NTRCC-R Implementation Results • The JPEG2000 encoder was targeted to the V2Pro 70 FPGA on the NTRCC-R. • Lossless or Lossy compression. • Data precision up to 13 bits. • Simulation and Routing Results: • Slices: 30043 out of 33088, 90% • Block RAMS: 148 out of 328, 45% • Max system clock ~43 MHz without optimization. • Hardware Throughput: • ~140 Mbps w/ 33 MHz clock (depending on image.) • ~180 Mbps w/ 43 Mhz clock.
JPEG2000 Floorplan • The Pro 70 Device is quite full!
Planned Improvements • Optimize design to hit 66 MHz. • Un-optimized design will operate at up to 43 MHz. • Use of asynchronous fifos will allow optimal clocking of various parts of the design. • Improve pipelining of code block loader and wavelet transform. • Allow “autonomous” operation of each stage, so that operations take place as soon as input data and output buffers are ready. • Make use of additional QDR SRAMs available to each coprocessor by creating separate buffers for wavelet transform and packetizer output. • NTRCC has 4 QDR memories for each coprocessor. • Arithmetic coder bypass. • Arithmetic coder requires > 2 cycles per bit coded, on average. • 9/7 wavelet transform with quantization. • Use of the 9/7 wavelet results in better SNR and max error performance for lossy compression. • Add RapidIO serial interface to Network Interface Chip (NIC).

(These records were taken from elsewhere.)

(* ===== verification/PlanRules.v ===== *)
(** * The rules a plan must satisfy ([internal/engine/plan_rules.go])

    The checks on what the planning agents return before any task is created:
    proposals, assessments, consolidation, the operator's requests and the
    rediscoveries, and the committed plan rechecked before dispatch.  The
    dependency graph is checked by [Dependencies].  [None] is the graph search
    running out of fuel, which never happens ([validateDependencies_total]).

    [redact.Secrets] and the JSON encoding of an entry are arguments of
    [externalContext]. *)
From stdpp Require Import sorting.
From S2P Require Import Prelude GoStrings Utf8 WireJson Enums Types GoErrors Config GoTime Model Samples Dependencies.
Local Open Scope string_scope.
Local Open Scope list_scope.
Local Open Scope N_scope.

(** ** Proposals *)

Definition missingField (proposal : Proposal) : string :=
  let fields := [("title", Proposal_Title proposal); ("problem", Proposal_Problem proposal);
                 ("benefit", Proposal_Benefit proposal); ("scope", Proposal_Scope proposal);
                 ("prompt", Proposal_Prompt proposal)] in
  match List.find (fun field => blank (snd field)) fields with
  | Some field => fst field
  | None => if lenN (Proposal_Evidence proposal) =? 0 then "evidence" else ""
  end.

Conclusions • The JPEG2000 core is expected to provide a valuable option for satellite imagery systems. • Compression will result in a dramatic improvement in system performance. • Lossless compression will allow ~70% more image data to be stored and downlinked by a system. • Lossy compression will allow even greater improvements. • NTRCC hardware is an excellent platform for the compressor. • High bandwidth interconnect and I/O (several Gbps). • High bandwidth external memories. • Excellent processing capability with the Virtex-II Pro devices. • The sky’s the limit! • Target rate of 600 Mbps per device appears to be a realistic goal. • Some improvements are left to be made to the clock rate and pipelining of the design.